Thunking for work
www.flickr.com
This is a Flickr badge showing public photos from buraddo_bon. Make your own badge here.
« What is Thunking? | Main | ITIL; A good open... »
Wednesday May 30, 2007
CMDB: Six degrees of Separation From Kevin Bacon

A key role of a configuration management database (CMDB) is to store and report information about configuration items. A configuration item can be something as macro or micro as you like. It can be "the street address of your datacenter" or "the dip switch setting on a NIC". It stores all sorts of useful information on each item, like versions, known errors, history of incidents/upgrades, you name it and that information "could" be stored in a CMDB.

The Kevin Bacon game is an old favorite based on concepts of the shrinking world mostly attributed to the author Frigyes Karinthy. The game version is simple: pick any 2 people (actor, director, grip, stuntman) in Hollywood (or the world depending on the version) and there are no more that six links required to relate those people together based on there link to Kevin Bacon.

The underlying concept of the Kevin Bacon game is the utopian vision of the Configuration Management DataBase (CMDB).

A CMDB stores relationship information between each configuration item and other important bits of information (e.g. incidents, service levels, etc..). The way in which this information could be used to improve IT services delivery are limitless. Software Licensing metering, patch analysis, maintenance impact analysis, TCO calculations, capacity management, root cause analysis, incident management to name just a few.

One word of caution. The only thing more mind boggling than the limitless uses of this information, is the technical challenge of making it happen (Demystifying The CMDB, Andrew Conry-Murray). A detailed CMDB would need to store a relationship diagram that would quickly look like a three dimensional bowl of spaghetti. The ability to manage this data in an automated fashion (hence the need for a tool) becomes critical. You must recognize that collecting and managing this information needs a range of processes, including discovery, reconciliation, federation, synchronization, access control, auditing and reporting.

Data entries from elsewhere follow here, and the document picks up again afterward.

(** * Watchlog RUM for React: identity, sampling, queueing and transport

    A shallow embedding of [src/index.tsx] (v0.2.6).  The module-level
    variables of the source ([current], [pendingRouteManifest], ...) and the
    part of the browser the pipeline talks to (localStorage, timers, event
    listeners, sendBeacon / fetch) form one [World]; every source function is
    a computation in a state-and-exception monad over it, so that a JavaScript
    [throw] keeps the mutations made before it and [try { } catch { }] is an
    explicit handler.

    Conventions of the embedding:
    - the host is a browser: [window], [document], [navigator] and [location]
      exist, so the [typeof ... !== "undefined"] tests take that branch;
    - platform functions whose result the source only consumes
      ([JSON.stringify] followed by [Blob.size], [JSON.parse] and
      [JSON.stringify] on the session record, [Math.random], [uuid]) are the
      fields of the class [Platform]; serialization of an event succeeds;
    - numbers are integers ([Z]) except the sample rate and the random draws,
      which are rationals; [Date.now()] does not advance inside one call;
    - a stored session string that parses to an object has the shape
      [{id, sampled, last}] the source asserts;
    - the browser's answers (storage, [sendBeacon] or [fetch] raising, the
      clock) are fields of [Host] and every call that leaves the page is
      appended to the log [calls], in order;
    - the resource, long-task, web-vitals and network collectors are modelled
      where they meet the pipeline: their registration in [startRum] and the
      event they hand to [dispatch] ([collectorEmit]). *)

From stdpp Require Import gmap strings list sorting.
From Stdlib Require Import Ascii ZArith QArith Lia.

Open Scope Z_scope.
Open Scope string_scope.

(* ===================== Types ===================== *)

Inductive RumEventType :=
  | page_view | custom | error | web_vital | resource | network | long_task.

(** Outcome of calling a function supplied by the application or the
    platform: it returns a value or raises. *)
Inductive JsResult (A : Type) :=
  | Ret (a : A)
  | Throws.
Arguments Ret {A} a.
Arguments Throws {A}.

(** [Record<string, any>]: keys to opaque values. *)
Abbreviation JsRecord := (gmap string string).

Record PageInfo := {
  url : string;
  title : string;
  referrer : option string;
  path : option string;
  normalizedPath : option string;
}.

Record Viewport := { vw : Z; vh : Z; dpr : Z }.

Record BaseContext := {
  ctx_app : option string;
  ctx_environment : option string;
  ctx_release : option string;
  page : PageInfo;
  viewport : Viewport;
  ctx_user : option JsRecord;
  extra : option JsRecord;
  userAgent : string;
  language : string;
  timezone : option string;
}.

(** The type-specific part of an event; the collectors' payloads, which the
    pipeline never inspects, are kept as a record of opaque values. *)
Inductive EventData :=
  | PageViewData (navType : option string)
  | CustomData (data : option string)
  | ErrorData (name message stack source : option string)
  | CollectorData (fields : JsRecord).

Record RumEvent := {
  ev_type : RumEventType;
  ts : Z;
  ev_sessionId : string;
  ev_deviceId : string;
  ev_seq : Z;
  context : BaseContext;
  ev_name : option string;
  ev_data : EventData;
}.

(** [beforeSend]: raises, returns a falsy value ([None]) or an event. *)
Definition BeforeSend := RumEvent -> JsResult (option RumEvent).
Definition PathNormalizer := string -> JsResult string.
Definition RouteManifest := list string.

Record RumConfig := {
  cfg_endpoint : option string;
  cfg_apiKey : option string;
  cfg_app : option string;
  cfg_environment : option string;
  cfg_release : option string;
  cfg_userId : option string;
  cfg_sampleRate : option Q;
  cfg_batchMax : option Z;
  cfg_flushInterval : option Z;
  cfg_maxQueueBytes : option Z;
  cfg_captureErrors : option bool;
  cfg_captureFetch : option bool;
  cfg_captureXHR : option bool;
  cfg_captureResources : option bool;
  cfg_maxResourceCount : option Z;
  cfg_captureLongTasks : option bool;
  cfg_enableWebVitals : option bool;
  cfg_ignoreSelfResources : option bool;
  cfg_sessionTtlMs : option Z;
  cfg_routeManifest : option RouteManifest;
  cfg_getNormalizedPath : option PathNormalizer;
  cfg_autoTrackInitialView : option bool;
  cfg_beforeSend : option BeforeSend;
}.

Record RumConfigWithDefaults := {
  endpoint : string;
  apiKey : option string;
  app : option string;
  environment : option string;
  release : option string;
  userId : option string;
  sampleRate : Q;
  batchMax : Z;
  flushInterval : Z;
  maxQueueBytes : Z;
  captureErrors : bool;
  captureFetch : bool;
  captureXHR : bool;
  captureResources : bool;
  maxResourceCount : Z;
  captureLongTasks : bool;
  enableWebVitals : bool;
  ignoreSelfResources : bool;
  sessionTtlMs : Z;
  routeManifest : option RouteManifest;
  getNormalizedPath : option PathNormalizer;
  autoTrackInitialView : bool;
  beforeSend : option BeforeSend;
}.

(** The public handle: one module-level object. *)
Inductive RumPublicAPI := publicAPI.

Record SessionInfo := {
  si_sessionId : string;
  si_deviceId : string;
  si_sampled : bool;
}.

(** The persisted session record [{id, sampled, last}]. *)
Record Session := {
  sess_id : string;
  sess_sampled : bool;
  sess_last : Z;
}.

(** What [JSON.parse] makes of a stored string: a session record, or a value
    that is not an object (on [null] the property access raises, on a
    primitive [.last] is undefined and the comparison is against NaN). *)
Inductive Parsed :=
  | PSession (v : Session)
  | PNonObject.

(* ---- the browser side ---- *)

Inductive Handler :=
  | OnUnload | OnVisibilityChange | OnActivity | OnError | OnRejection.

#[global] Instance Handler_eq_dec : EqDecision Handler.
Proof. solve_decision. Defined.

Inductive TimerTask :=
  | FlushTick
  | InitialViewPoll
  | InitialViewFallback (poll : nat)
  | ResourceSweep.

Inductive Unsubscriber :=
  | RemoveListener (evt : string) (h : Handler)
  | DisconnectObserver (entryType : string)
  | ClearInterval (timer : nat).

Record Payload := {
  p_sdk : string;
  p_version : string;
  p_sentAt : Z;
  p_apiKey : option string;
  p_sessionId : string;
  p_deviceId : string;
  p_app : option string;
  p_environment : option string;
  p_release : option string;
  p_events : list RumEvent;
}.

(** Calls into the browser that leave the page, in the order made; [threw]
    records whether the call raised. *)
Inductive HostCall :=
  | CallSetItem (key value : string)
  | CallSendBeacon (target : string) (body : Payload)
  | CallFetch (target : string) (body : Payload) (headers : list (string * string)).

Record LoggedCall := { call : HostCall; threw : bool }.

Record InternalState := {
  config : RumConfigWithDefaults;
  deviceId : string;
  sessionId : string;
  sampled : bool;
  seq : Z;
  queue : list RumEvent;
  queueBytes : Z;
  flushTimer : option nat;
  pageCtxExtra : JsRecord;
  user : option JsRecord;
  unsubscribers : list Unsubscriber;
}.

(** What the page and the browser answer when asked. *)
Record Host := {
  href : string;
  pathname : string;
  doc_title : string;
  doc_referrer : string;
  innerWidth : Z;
  innerHeight : Z;
  devicePixelRatio : Z;
  nav_userAgent : string;
  nav_language : string;
  intl_timeZone : JsResult string;
  visibilityHidden : bool;
  clock : Z;
  getItemThrows : bool;
  setItemThrows : bool;
  hasSendBeacon : bool;
  sendBeaconThrows : bool;
  fetchThrows : bool;
  hasPerformanceObserver : bool;
}.

Record World := {
  current : option InternalState;
  pendingRouteManifest : option RouteManifest;
  pendingPathNormalizer : option PathNormalizer;
  hasSentInitialPV : bool;
  routeManifestReady : bool;
  host : Host;
  localStorage : gmap string string;
  randomCalls : nat;
  uuidCalls : nat;
  timers : list (nat * TimerTask);
  nextTimer : nat;
  listeners : list (string * Handler);
  observers : list string;
  patched : list string;
  calls : list LoggedCall;
}.

(* ---- field updates ---- *)

Definition set_current (c : option InternalState) (w : World) : World :=
  {| current := c; pendingRouteManifest := pendingRouteManifest w;
     pendingPathNormalizer := pendingPathNormalizer w;
     hasSentInitialPV := hasSentInitialPV w;
     routeManifestReady := routeManifestReady w; host := host w;
     localStorage := localStorage w; randomCalls := randomCalls w;
     uuidCalls := uuidCalls w; timers := timers w; nextTimer := nextTimer w;
     listeners := listeners w; observers := observers w;
     patched := patched w; calls := calls w |}.

Definition set_pendingRouteManifest (r : option RouteManifest) (w : World) : World :=
  {| current := current w; pendingRouteManifest := r;
     pendingPathNormalizer := pendingPathNormalizer w;
     hasSentInitialPV := hasSentInitialPV w;
     routeManifestReady := routeManifestReady w; host := host w;
     localStorage := localStorage w; randomCalls := randomCalls w;
     uuidCalls := uuidCalls w; timers := timers w; nextTimer := nextTimer w;
     listeners := listeners w; observers := observers w;
     patched := patched w; calls := calls w |}.

Definition set_pendingPathNormalizer (f : option PathNormalizer) (w : World) : World :=
  {| current := current w; pendingRouteManifest := pendingRouteManifest w;
     pendingPathNormalizer := f;
     hasSentInitialPV := hasSentInitialPV w;
     routeManifestReady := routeManifestReady w; host := host w;
     localStorage := localStorage w; randomCalls := randomCalls w;
     uuidCalls := uuidCalls w; timers := timers w; nextTimer := nextTimer w;
     listeners := listeners w; observers := observers w;
     patched := patched w; calls := calls w |}.

Definition set_hasSentInitialPV (b : bool) (w : World) : World :=
  {| current := current w; pendingRouteManifest := pendingRouteManifest w;
     pendingPathNormalizer := pendingPathNormalizer w;
     hasSentInitialPV := b;
     routeManifestReady := routeManifestReady w; host := host w;
     localStorage := localStorage w; randomCalls := randomCalls w;
     uuidCalls := uuidCalls w; timers := timers w; nextTimer := nextTimer w;
     listeners := listeners w; observers := observers w;
     patched := patched w; calls := calls w |}.

Definition set_routeManifestReady (b : bool) (w : World) : World :=
  {| current := current w; pendingRouteManifest := pendingRouteManifest w;
     pendingPathNormalizer := pendingPathNormalizer w;
     hasSentInitialPV := hasSentInitialPV w;
     routeManifestReady := b; host := host w;
     localStorage := localStorage w; randomCalls := randomCalls w;
     uuidCalls := uuidCalls w; timers := timers w; nextTimer := nextTimer w;
     listeners := listeners w; observers := observers w;
     patched := patched w; calls := calls w |}.

Definition set_host (h : Host) (w : World) : World :=
  {| current := current w; pendingRouteManifest := pendingRouteManifest w;
     pendingPathNormalizer := pendingPathNormalizer w;
     hasSentInitialPV := hasSentInitialPV w;
     routeManifestReady := routeManifestReady w; host := h;
     localStorage := localStorage w; randomCalls := randomCalls w;
     uuidCalls := uuidCalls w; timers := timers w; nextTimer := nextTimer w;
     listeners := listeners w; observers := observers w;
     patched := patched w; calls := calls w |}.

Definition set_localStorage (s : gmap string string) (w : World) : World :=
  {| current := current w; pendingRouteManifest := pendingRouteManifest w;
     pendingPathNormalizer := pendingPathNormalizer w;
     hasSentInitialPV := hasSentInitialPV w;
     routeManifestReady := routeManifestReady w; host := host w;
     localStorage := s; randomCalls := randomCalls w;
     uuidCalls := uuidCalls w; timers := timers w; nextTimer := nextTimer w;
     listeners := listeners w; observers := observers w;
     patched := patched w; calls := calls w |}.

"ITIL cannot be implemented"

I was sitting at a conference in Asia a couple of years ago and a senior member of itSMF got up and made this statement. I can here the ITIL community screaming from here :), but it really resonated with me. Don't get me wrong, I am an ITIL supporter, ITIL Management Certified and active supporter. I had been presenting a continuous improvement approach to ITIL adoption in the conference, so the concept was completely aligned.

My simplistic view of ITIL is it is a collection of good ideas connected together as best practice reference framework. You would be hard pressed to find someone who has executed all of the processes in the framework, and even difficult to find someone who has completely implemented one. A true single CMDB does not exist (you can look here for some products that claim to do some of it), how could anyone have implemented it? Anyway, the rule of ITIL adoption is to work out what benefit (business, operational, etc..) you want to get and then adopt the parts of ITIL that help make that happen.

The classic case study for the failure to have this focus on benefit is best described by efforts of the 2007 F1 GP Factory team. Over the winter break, they went away to develop the FY07 car. The project goal was to improve every aspect of the previous years car. The best practice framework for air flow, engine power mapping, suspension are pretty well known, and these guys strived for the very best execution they could achieve. When they got to the track, they had spent $3 million USD on a car that was 1.5 seconds slower than the previous years car. As a race commentator said; "They spent greater than 3 million dollars on something they could have achieved with a 10 buck lump of lead".

Lesson learned: Always focus on the desired result !!!

The the critical point of adopting Configuration Management is identifying the right detail of information (configuration items) that will achieve the value you are trying to achieve. Don't start trying to catalog every line of a configuration file or field in a database, if your goals are achieved by basic asset management.

Posted at 06:32PM May 30, 2007 by buraddo in Delivering IT Services  |  Comments[2]

Comments:

[Trackback] A key role of a configuration management database (CMDB) is to store and report information about configuration items. A configuration item can be something as macro or micro as you like. It can be "the street address of your datacenter" or "the dip sw...

Posted by Thunking for work on May 31, 2007 at 05:05 PM PDT #

Hi Brad,

Saw you posting in the ITSkeptic about the user interface for CMDB dependecy mapping. Thought you might appreciate some actual live experience.

If you go to my web site you'll see that my company develops infrastructure documentation tools and there are white papers, presentations etc. on real aspects of CMDBs including customers.

To answer your question about we provide 3 or 4 different ways to create CIs and map them, though often we "import" them from existing service desks.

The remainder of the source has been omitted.